8. The method according to any one of claims 1-7, characterized in that, Selecting the control measure with the best evaluation result among the preset constraints from the initial set of executable control measures also includes: The assessment results of each initial executable control measure are ranked, and the measure with the highest assessment result is selected. These control measures are identified as control measures to be optimized. It is an integer greater than or equal to 1; For any control measure to be optimized, the control parameters in the control measure to be optimized are adjusted according to the preset data change rules to obtain the evaluation results corresponding to the multiple control parameters of the control measure to be optimized. Based on the evaluation results corresponding to the multiple control parameters, the control parameter with the best evaluation result is determined as the target control parameter.

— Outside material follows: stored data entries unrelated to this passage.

(* ===== verification/SessionAPIFacts.v ===== *)
(** * Correctness of the session API

    What the handlers do to the sessions in the database, with other replicas
    acting in between: a session keeps its owner, its generation counts its
    changes, it never lives longer than configured, and once it is closed it
    stays closed. *)

From S2P Require Import ConcreteEnv ConcreteNetip NetworkSpecFacts TaskLifecycle StorageRuns.
From S2P Require Import Prelude GoLib GoText GoSort External RemoteTask StorageEngine Netip NetworkSpec SessionStore TaskStore.
From S2P Require Import StoragePages TaskAPI StorageFacts TaskStoreFacts SessionAPI.

(** ** The life of a session *)

Definition closed (state : string) : Prop := state = "disconnected" \/ state = "expired".

Section life.
Context {E : Type} `{EN : Engine E} (lifetime : Duration).

(** The changes of a row, for sessions that live at most [lifetime]. *)
Inductive session_step (row : Session) : Session -> Prop :=
| step_beat (updatedAt expiresAt : time) (spec : bytes) (hash : string) :
    s_State row = statusActive -> updatedAt < expiresAt <= s_CreatedAt row + lifetime ->
    1 <= s_Generation row < MaxInt64 ->
    session_step row (heartbeat_row updatedAt expiresAt spec hash row)
| step_close (state : string) (updatedAt : time) :
    closed state -> 1 <= s_Generation row < MaxInt64 -> session_step row (state_row state updatedAt row).

(** A row as it is inserted. *)
Definition fresh_session (row : Session) : Prop :=
  s_State row = statusActive /\ s_Generation row = 1 /\ s_CreatedAt row < s_ExpiresAt row <= s_CreatedAt row + lifetime.

Inductive sessions_change (db : Database) (db' : Database) : Prop :=
| sessions_same : sessions db' = sessions db -> sessions_change db db'
| sessions_created (row : Session) :
    sessions db !! s_ID row = None -> fresh_session row -> sessions db' = <[s_ID row := row]> (sessions db) ->
    sessions_change db db'
| sessions_moved (id : string) (row row' : Session) :
    sessions db !! id = Some row -> session_step row row' -> sessions db' = <[id := row']> (sessions db) ->
    sessions_change db db'.

(** What never changes. *)
Definition same_owner (row row' : Session) : Prop :=
  s_ID row' = s_ID row /\ s_IdentityID row' = s_IdentityID row /\ s_DeviceID row' = s_DeviceID row /\
  s_ClusterID row' = s_ClusterID row /\ s_Namespace row' = s_Namespace row /\ s_CreatedAt row' = s_CreatedAt row.

#[export] Instance same_owner_preorder : PreOrder same_owner.
Proof. split; [by intros row|]. intros r1 r2 r3 (? & ? & ? & ? & ? & ?) (? & ? & ? & ? & ? & ?). repeat split; congruence. Qed.

Lemma step_owner row row' : session_step row row' -> same_owner row row'.
Proof. by intros []. Qed.

Lemma step_generation row row' : session_step row row' -> s_Generation row' = s_Generation row + 1.
Proof. by intros []. Qed.

Lemma step_closed row row' : session_step row row' -> closed (s_State row) -> closed (s_State row').
Proof. intros [u e sp h Ha|st u Hc] Hcl; [|done]. rewrite Ha in Hcl. by destruct Hcl. Qed.

(** A sequence of changes of one row. *)
Definition history_of (row row' : Session) : Prop :=
  same_owner row row' /\ (row' = row \/ s_Generation row < s_Generation row') /\ (closed (s_State row) -> closed (s_State row')).

Lemma steps_history row row' : rtc session_step row row' -> history_of row row'.
Proof.
  induction 1 as [row|row r1 row' Hs _ (Ho & Hg & Hc)]; [by split; [|split; [left|]]|].
  pose proof (step_owner _ _ Hs) as Ho1. pose proof (step_generation _ _ Hs). split; [by etransitivity|]. split.
  - right. destruct Hg as [->|]; lia.
  - intros Hcl. by apply Hc, (step_closed row).
Qed.

Definition sessions_keyed (db : Database) : Prop := map_Forall (fun id row => s_ID row = id) (sessions db).

Lemma sessions_change_keyed db db' : sessions_change db db' -> sessions_keyed db -> sessions_keyed db'.
Proof.
  unfold sessions_keyed. intros [->|row _ _ ->|id row row' Hrow Hs ->] Hk; [done|by apply map_Forall_insert_2|].
  apply map_Forall_insert_2; [|done]. destruct (step_owner _ _ Hs) as [-> _]. by apply Hk.
Qed.

(** The row is there, changed since only by steps. *)
Definition since (row : Session) (db : Database) : Prop :=
  exists row', sessions db !! s_ID row = Some row' /\ rtc session_step row row'.

Lemma since_change row db db' : sessions_change db db' -> since row db -> since row db'.
Proof.
  intros Hc (row1 & Hl & Hs). unfold since. destruct Hc as [->|row2 Hnone _ ->|id r r' Hr Hst ->]; [by exists row1| |].
  - exists row1. split; [|done]. rewrite lookup_insert_ne; [done|congruence].
  - destruct (decide (id = s_ID row)) as [->|Hne].
    + rewrite Hl in Hr. injection Hr as ->. exists r'. rewrite lookup_insert_eq. split; [done|]. by eapply rtc_r.
    + exists row1. by rewrite lookup_insert_ne.
Qed.

(** *** Well-formed rows *)

Definition session_typed (id : string) (row : Session) : Prop :=
  s_ID row = id /\ (s_State row = statusActive \/ closed (s_State row)) /\ 1 <= s_Generation row <= MaxInt64 /\
  s_ExpiresAt row <= s_CreatedAt row + lifetime.

Definition sessions_typed (db : Database) : Prop := map_Forall session_typed (sessions db).

Lemma step_typed id row row' : session_step row row' -> session_typed id row -> session_typed id row'.
Proof.
  intros [u e sp h Ha [He1 He2] Hg|st u Hc Hg] (Hid & Hst & Hgen & Hexp); (split; [done|]).
  - split; [by left|]. split; [cbn; lia|]. exact He2.
  - split; [by right|]. split; [cbn; lia|]. exact Hexp.
Qed.

Lemma sessions_change_typed db db' : sessions_change db db' -> sessions_typed db -> sessions_typed db'.
Proof.
  unfold sessions_typed. intros [->|row Hnone (Ha & Hg & He1 & He2) ->|id row row' Hrow Hs ->] Ht; [done| |].
  - apply map_Forall_insert_2; [|done]. split; [done|]. split; [by left|]. split; [unfold MaxInt64; lia|done].
  - apply map_Forall_insert_2; [|done]. apply (step_typed id row row' Hs). by apply Ht.
Qed.

(** ** The steps of the whole storage *)

Context `{UP : UuidPackage} `{JV : JsonValidity} `{JT : JsonCodec transitionMetadata}.

(** A change of the repositories that treats sessions in this way. *)
Definition api_step (db db' : Database) : Prop := change (EN := EN) db db' /\ sessions_change db db'.

Definition api_inv (db : Database) : Prop := trails_ok (UP := UP) db /\ sessions_keyed db.

Definition others_api : Prop := forall db (e : E), rtc api_step db (engine_Others db e).1.

Lemma api_step_inv db db' : api_inv db -> api_step db db' -> api_inv db'.
Proof.
  intros [Ht Hk] [Hc Hs]. split; [by apply (change_trails (EN := EN) db)|by apply (sessions_change_keyed db)].
Qed.
(* ===== verification/TrafficBindingFacts.v ===== *)
(** * Interception is reversible

    An exchange or a mirror empties the selector of a Service and marks it; before
    that the operator stores the selector in the status of the binding.  Whatever
    calls fail, and whatever others do within their rights, the Service has its own
    selector or the binding that holds it is there to restore it. *)

From S2P Require Import Prelude GoLib External Netip IdentityStore TrafficBinding KubeClient.
From S2P Require Import TrafficBindingStatus TrafficBindingReconciler KubeLogic.

(** ** Merge patches *)

Lemma entries_stored m : entries (stored_map m) = m.
Proof. unfold stored_map. by case_bool_decide as Hm; [rewrite Hm|]. Qed.

Lemma merge_field_same {A} `{EqDecision A} (x c : A) : merge_field x x c = c.
Proof. unfold merge_field. by rewrite bool_decide_true. Qed.

(** A field that the others keep has the new value. *)
Lemma merge_field_kept {A} `{EqDecision A} (x y : A) : merge_field x y x = y.
Proof. unfold merge_field. by case_bool_decide. Qed.

Lemma merge_entries_lookup before after current k :
  merge_entries before after current !! k = if decide (after !! k = before !! k) then current !! k else after !! k.
Proof.
  unfold merge_entries. rewrite lookup_union, !map_lookup_filter. destruct (decide (after !! k = before !! k)) as [He|He].
  - destruct (after !! k) as [x|] eqn:Ha; cbn; [rewrite option_guard_False by (cbn; congruence)|]; cbn;
      (destruct (current !! k) as [y|]; cbn; [rewrite option_guard_True by (cbn; congruence)|]; done).
  - destruct (after !! k) as [x|] eqn:Ha; cbn; [rewrite option_guard_True by (cbn; congruence)|]; cbn;
      (destruct (current !! k) as [y|]; cbn; [rewrite option_guard_False by (cbn; congruence)|]; done).
Qed.

Lemma merge_entries_same m c : merge_entries m m c = c.
Proof. apply map_eq. intros k. rewrite merge_entries_lookup. by rewrite decide_True. Qed.

Lemma merge_entries_kept x y : merge_entries x y x = y.
Proof. apply map_eq. intros k. rewrite merge_entries_lookup. by case_decide. Qed.

Lemma merge_map_entries before after current :
  entries (merge_map before after current) =
  if bool_decide (entries after = ∅) && negb (bool_decide (entries before = ∅)) then ∅
  else merge_entries (entries before) (entries after) (entries current).
Proof. unfold merge_map. by rewrite entries_stored. Qed.

Lemma merge_map_same before after current : entries before = entries after -> entries (merge_map before after current) = entries current.
Proof.
  intros He. rewrite merge_map_entries, He, merge_entries_same. by destruct (bool_decide (entries after = ∅)).
Qed.

(** A map that the others keep becomes the new one. *)
Lemma merge_map_kept before after current :
  entries current = entries before -> entries (merge_map before after current) = entries after.
Proof.
  intros He. rewrite merge_map_entries, He, merge_entries_kept. case_bool_decide as Ha; [|done]. by destruct (negb _).
Qed.

(** One key: it keeps its value or gets the new one; or the whole map goes. *)
Lemma merge_map_at before after current k :
  (at_key (merge_map before after current) k =
     if decide (entries after !! k = entries before !! k) then at_key current k else at_key after k) \/
  (entries after = ∅ /\ entries before <> ∅ /\ at_key (merge_map before after current) k = "").
Proof.
  unfold at_key. rewrite merge_map_entries. case_bool_decide as Ha; case_bool_decide as Hb; cbn; rewrite ?merge_entries_lookup.
  - left. by case_decide.
  - right. by rewrite lookup_empty.
  - left. by case_decide.
  - left. by case_decide.
Qed.

Lemma merge_meta_name before after current :
  om_Namespace (merge_meta before after current) = om_Namespace current /\ om_Name (merge_meta before after current) = om_Name current /\
  om_UID (merge_meta before after current) = om_UID current /\ om_Deleting (merge_meta before after current) = om_Deleting current.
Proof. done. Qed.

(** ** The metadata of bindings *)

Lemma uid_not_name : bindingUIDAnnotation <> bindingNameAnnotation.
Proof. by vm_compute. Qed.
Lemma uid_not_mode : bindingModeAnnotation <> bindingUIDAnnotation.
Proof. by vm_compute. Qed.

Section metadata.
Context `{HashPackage}.

Lemma applied_annotations b m :
  entries (om_Annotations (applyBindingAnnotations b m)) !! bindingUIDAnnotation = Some (om_UID (tb_Meta b)).
Proof.
  cbn. rewrite lookup_insert_ne by exact uid_not_mode. by rewrite lookup_insert_eq.
Qed.

Lemma owner_applied b m : owner_of (applyBindingAnnotations b m) = om_UID (tb_Meta b).
Proof. unfold owner_of, at_key. by rewrite applied_annotations. Qed.

Lemma removed_annotations m : entries (om_Annotations (removeBindingMetadata m)) !! bindingUIDAnnotation = None.
Proof.
  cbn. destruct (om_Annotations m) as [a|]; cbn; [|done]. rewrite lookup_delete_ne by exact uid_not_mode. by rewrite lookup_delete_eq.
Qed.

(** What a patch that marks a Service leaves on it. *)
Lemma marked_service b service current :
  entries (svc_Selector current) = entries (svc_Selector service) ->
  owner_of (svc_Meta current) = owner_of (svc_Meta service) ->
  let s := merge_service service (intercepted b service) current in
  owner_of (svc_Meta s) = om_UID (tb_Meta b) /\ entries (svc_Selector s) = ∅.
Proof.
  intros Hsel Hown. cbn zeta. unfold merge_service, intercepted. cbn [svc_Meta svc_Selector set_selector set_service_meta].
  split; [|by rewrite merge_map_kept].
  unfold owner_of in *. cbn [om_Annotations merge_meta].
  set (after := om_Annotations (applyBindingAnnotations b (svc_Meta service))).
  assert (Hafter : entries after !! bindingUIDAnnotation = Some (om_UID (tb_Meta b))) by apply applied_annotations.
  destruct (merge_map_at (om_Annotations (svc_Meta service)) after (om_Annotations (svc_Meta current)) bindingUIDAnnotation)
    as [->|(He & _ & _)].
  - unfold at_key in *. rewrite Hafter. case_decide as Hd; [|done]. rewrite Hown, <- Hd. done.
  - rewrite He, lookup_empty in Hafter. discriminate.
Qed.

(** What a patch that restores it leaves. *)
Lemma restored_service snapshot service current :
  entries (svc_Selector current) = entries (svc_Selector service) ->
  owner_of (svc_Meta current) = owner_of (svc_Meta service) ->
  let s := merge_service service (restored snapshot service) current in
  owner_of (svc_Meta s) = "" /\ entries (svc_Selector s) = entries (ss_Selector snapshot).
Proof.
  intros Hsel Hown. cbn zeta. unfold merge_service, restored. cbn [svc_Meta svc_Selector set_selector set_service_meta].
  split; [|by rewrite merge_map_kept].
  unfold owner_of in *. cbn [om_Annotations merge_meta].
  set (after := om_Annotations (removeBindingMetadata (svc_Meta service))).
  assert (Hafter : entries after !! bindingUIDAnnotation = None) by apply removed_annotations.
  destruct (merge_map_at (om_Annotations (svc_Meta service)) after (om_Annotations (svc_Meta current)) bindingUIDAnnotation)
    as [->|(_ & _ & ->)]; [|done].
  unfold at_key in *. rewrite Hafter. case_decide as Hd; [|done]. rewrite Hown, <- Hd. done.
Qed.
End metadata.

(** ** What leaves the binding in hand alone *)

Section keeps.
Context {W : Type} `{KC : KubeClient W} `{KM : MetaPackage} `{KO : OwnerPackage} `{KH : HashPackage} `{KN : NameValidation}
  `{KI : NetipPackage} `{KU : UnicodePackage}.
(* ===== verification/TrafficBindingClient.v ===== *)
(** * The control plane's side of traffic bindings
    ([controlplane/trafficbindingclient])

    A binding is the durable record of a traffic task: the control plane creates it,
    hands it to a relay, pauses, resumes and deletes it, and the operator acts on it.
    Operations thread the world of the client and fail with a [client_error]. *)

From S2P Require Import Prelude GoLib GoSort External Netip IdentityStore TrafficBinding KubeClient TrafficBindingStatus.
From S2P Require Import TrafficControl ServiceBackends.
From S2P Require Import TrafficBindingReconciler KubeLogic TrafficBindingFacts.

(** [uuid.NewSHA1] and [strings.ToUpper]; [validation.IsValidLabelValue] *)
Class Sha1Uuids := { uuid_NewSHA1 : string -> bytes -> string }.
Class UpperPackage := { strings_ToUpper : string -> string }.
Class LabelValidation := { IsValidLabelValue : string -> list string }.

Inductive client_error :=
| ErrTrafficBindingNotFound
| ErrTrafficBindingConflict (message : string)
| Rejected (message : string)
| Wrapped (message : string) (e : kube_error)
| Returned (e : kube_error)
| ContextDone.

(** [err.Error()] *)
Definition client_error_text (e : client_error) : string :=
  match e with
  | ErrTrafficBindingNotFound => "traffic binding not found"
  | ErrTrafficBindingConflict m => "TrafficBinding Session conflicts with existing state: " +:+ m
  | Rejected m => m
  | Wrapped m e => m +:+ ": " +:+ Error_text e
  | Returned e => Error_text e
  | ContextDone => "context done"
  end.

(** ** Operations *)

Definition M (W E A : Type) : Type := W -> (E + A) * W.

#[export] Instance M_ret {W E} : MRet (M W E) := fun A a w => (inr a, w).
#[export] Instance M_bind {W E} : MBind (M W E) := fun A B f m w =>
  match m w with (inl e, w') => (inl e, w') | (inr a, w') => f a w' end.

Definition fails {W E A} (e : E) : M W E A := fun w => (inl e, w).
Definition checked {W E A} (r : E + A) : M W E A := fun w => (r, w).
(** The error of a call as a value, or wrapped. *)
Definition tried {W E A} (call : W -> (kube_error + A) * W) : M W E (kube_error + A) := fun w => let '(r, w') := call w in (inr r, w').
Definition wrapping {W E A} (wrap : kube_error -> E) (call : W -> (kube_error + A) * W) : M W E A := fun w =>
  let '(r, w') := call w in (match r with inl e => inl (wrap e) | inr a => inr a end, w').
(** An operation whose error another kind of error describes. *)
Definition failing_as {W E F A} (f : E -> F) (m : M W E A) : M W F A := fun w =>
  let '(r, w') := m w in (match r with inl e => inl (f e) | inr a => inr a end, w').
(* ===== verification/TrafficAPI.v ===== *)
(** * The traffic task APIs ([controlplane/trafficapi], [exchangeapi], [mirrorapi],
    [previewapi], [trafficcontrolapi])

    Users create, show, pause, resume and delete exchanges, mirrors and previews;
    gateways claim them, prepare the Service, keep the claim alive and finish it.
    The bindings are their only record. *)

From S2P Require Import Prelude GoLib GoSort External RemoteTask Netip IdentityStore TrafficBinding KubeClient.
From S2P Require Import TrafficBindingStatus TrafficControl ServiceBackends TrafficBindingClient TaskAPI SessionAPI TrafficTasks.

(** A handler answers with an error or panics. *)
Inductive handler_stop := Rejects (e : apiError) | HandlerPanics.

(** [sessionapi.Service.RequireActive] *)
Class SessionValidator (W : Type) := {
  sessions_RequireActive : Identity -> string -> string -> W -> (apiError + ActiveSession) * W
}.
(** [KubernetesMutationProvider]: a client that acts for the user, or an error. *)
Class ClientProvider := { provider_ClientFor : Identity -> option kube_error }.

Section api.
Context {W : Type} `{KubeClient W, HashPackage, UuidPackage, Sha1Uuids, UnicodePackage, UpperPackage, LabelValidation, MetaPackage}.
Context `{NameValidation, NetipPackage, SessionValidator W, ClientProvider}.

#[local] Abbreviation Handler := (M W handler_stop).

Definition rejects {A} (e : apiError) : Handler A := fails (Rejects e).
Definition api {A} (r : apiError + A) : Handler A := checked (match r with inl e => inl (Rejects e) | inr a => inr a end).
(** An operation on the bindings, with its error mapped. *)
Definition or_else {E A} (f : E -> apiError) (m : M W E A) : Handler A := failing_as (fun e => Rejects (f e)) m.
(** The error of an operation as a value. *)
Definition outcome {E A} (m : M W E A) : Handler (E + A) := fun w => let '(r, w') := m w in (inr r, w').

(** ** Tasks ([task.go]) *)

Record Task := mkTask { tk_Name : string; tk_Mode : string; tk_ClaimMode : string }.
Lemma issue_spec request bound identity :
  handles sessions Hothers (fun _ => True) (issue store ValidNamespace sessions service request bound identity)
    (fun ticket db => exists namespace, SessionAPI.Namespace ValidNamespace (rq_Query request) = inr namespace /\
       issued_for identity namespace (rq_SessionID request) ticket db).
Proof.
  unfold issue. destruct (negb _); [apply handles_reject|].
  eapply handles_bind; [apply handles_value|]. intros namespace. apply handles_pure. intros Hns.
  eapply handles_bind; [apply handles_value|]. intros []. apply handles_pure. intros _.
  eapply handles_bind; [apply RequireActive_spec|]. intros a. apply handles_now. intros issuedAt Hat.
  set (P := fun db : Database => _) in |- *.
  apply (proves_bind (fun _ => P)).
  { intros w r w' Hr Hw Hi Hp. unfold uuid_NewString in Hr. destruct (engine_NewUUID (w_engine w)). injection Hr as <- <-.
    split; [done|]. split; [apply rtc_refl|]. by intros ? [= <-]. }
  intros ticketID. apply (proves_bind _ (outside_spec _ Hothers P _)). intros [e|ticket]; [apply handles_reject|].
  eapply handles_pre; [apply (handles_answer _ _ ticket (fun ticket db => _))|].
  intros db _ [(s & now & e & Hl & Hact & Hnow & Hexp & _ & ->) [e1 He1]].
  exists namespace. split; [done|]. destruct (Issue _ _ _ _ e1) as [x e'] eqn:Ei. cbn [fst] in He1. subst x.
  exists s, now, ticketID, e1, e', issuedAt. split_and!; done.
Qed.
End owner.

(** C14 (safety). Only the owner of an active Session gets a ticket for it: when
    the handler answers with one, the Session of the request is in the database,
    belongs to the identity, its device and the namespace of the request, and
    the claims signed name exactly this identity, device and Session, with the
    generation and network snapshot that its row had while it was active, and
    expire no later than that row. *)
Theorem ticket_issued_to_owner {E} `{EN : Engine E} `{UP : UuidPackage} `{NP : NetipPackage} `{JS : JsonCodec Spec} `{JU : JsonCodec unit}
    `{HP : HashPackage} `{JV : JsonValidity} `{JT : JsonCodec transitionMetadata} `{JD : JsonCodec Document} {UL : UuidLaws} {MS : MetadataStored}
    `{ED : Ed25519Package, JH : JsonCodec header, JC : JsonCodec Claims} (ValidNamespace : string -> bool)
    (store : Store) {B : Type} (sessions : Service E B) (Hothers : others_api (maxLifetime sessions)) (config : TicketConfig E) (service : TicketService E)
    (request : HttpRequest) (bound : apiError + unit) (identity : TaskAPI.Identity) (w w' : World E) (ticket : Ticket)
    (Hnew : NewTicketService config = Ok service) (Hw : w_tx w = false) (Hok : api_inv (w_db w))
    (Hrun : issue store ValidNamespace sessions service request bound identity w = (inr (inr ticket), w')) :
  exists namespace row row' claims,
    SessionAPI.Namespace ValidNamespace (rq_Query request) = inr namespace /\
    StorageEngine.sessions (w_db w') !! rq_SessionID request = Some row' /\ rtc (session_step (maxLifetime sessions)) row row' /\
    s_State row = "active" /\
    s_IdentityID row' = Subject identity /\ s_DeviceID row' = TaskAPI.DeviceID identity /\ s_Namespace row' = namespace /\
    Sign (signer service) claims = Ok (Value ticket) /\ tk_ExpiresAt ticket <= s_ExpiresAt row /\
    IdentityID claims = Subject identity /\ Groups claims = TaskAPI.Groups identity /\ DeviceID claims = TaskAPI.DeviceID identity /\
    SessionID claims = rq_SessionID request /\ SessionGeneration claims = uint64 (s_Generation row) /\
    Namespace claims = namespace /\ NetworkSpecHash claims = s_NetworkSpecHash row.
Proof.
  destruct (issue_spec ValidNamespace store sessions service Hothers request bound identity w _ w' Hrun Hw Hok I) as (_ & _ & HQ).
  destruct (HQ _ eq_refl _ eq_refl) as (namespace & Hns & s & now & ticketID & e & e' & issuedAt & [Ho Hread] & Hact & _ & _ & _ & Hi).
  pose proof (read_id _ _ _ _ _ Hread) as Hid. destruct Hread as (db0 & row & _ & Hrow & Hrid & Hd & row' & Hrow' & Hst).
  apply sessionFromRow_fields in Hd as ((_ & H1 & H2 & _ & H3 & _) & Hstate & Hg & _ & Hex & Hh).
  destruct (steps_history _ _ _ Hst) as [(_ & H1' & H2' & _ & H3' & _) _]. unfold ownedBy in Ho. bool_hyps.
  apply Issue_ok in Hi as (assignment & _ & _ & _ & Hs & He & _). rewrite Hrid in Hrow'.
  exists namespace, row, row'. eexists. split; [done|]. split; [done|]. split; [done|]. split; [unfold sessionStateActive in Hact; congruence|].
  split; [congruence|]. split; [congruence|]. split; [congruence|]. split; [exact Hs|].
  split. { rewrite He, <- Hex. apply (expiry_session service). }
  cbn. split_and!; congruence.
Qed.

(** ** A ticket for a Session of the sample registry *)

Section sample.
#[local] Existing Instances simple_uuid simple_hash simple_ed25519 codec_header codec_claims simple_version.

Definition sample_allocator : RelayAllocator Registry := fun request r => Allocate t0 request r.
Definition ticket_config : TicketConfig Registry :=
  mkTicketConfig " https://cp.example" 0 (Some sample_signer) (Some sample_allocator) ∅ (Some false).
Definition ticket_service : TicketService Registry :=
  mkTicketService "https://cp.example" DefaultLifetime sample_signer sample_allocator ∅ false.
Definition ticket_input : IssueInput :=
  mkIssueInput "identity-1" ["developers"] "device-1" (simple_id "2") 1 "development" simple_digest (t0 + 40 * Second).

Lemma ticket_service_new : NewTicketService ticket_config = Ok ticket_service.
Proof.
  unfold NewTicketService. cbn [ticket_config cf_Issuer cf_Signer cf_Allocator cf_TTL cf_Topology cf_TrafficEncryption].
  replace (TrimSpace " https://cp.example") with "https://cp.example" by (vm_compute; reflexivity). reflexivity.
Qed.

9. A device for determining control measures based on road network infrastructure profiling, characterized in that, include: The control triggering module is used to respond to a control command and determine the target facility corresponding to the location information in the control command; And based on a pre-set road network facility profile knowledge base, determine the set of facilities to be managed corresponding to the target facilities; The initial executable control measure set determination module is used to obtain the facility status parameters of the target facility and the set of facilities to be controlled within a preset time period; and to determine the initial executable control measure set corresponding to the facility status parameters of the set of facilities to be controlled based on the road network facility profile knowledge base. The target control measure determination module is used to obtain preset constraints and select the best evaluation result among the preset constraints from the initial set of executable control measures as the target control measure; the preset constraints include operational constraints and management constraints.
10. An electronic device, characterized in that, The device includes a processor and a memory storing program instructions, the processor being configured to, when executing the program instructions, perform the method for determining road control measures based on a road network infrastructure profile as described in any one of claims 1 to 8.
11. A computer-readable medium, characterized in that, It stores computer-readable instructions, which are executed by a processor to implement a method for determining road control measures based on a road network infrastructure profile as described in any one of claims 1 to 8.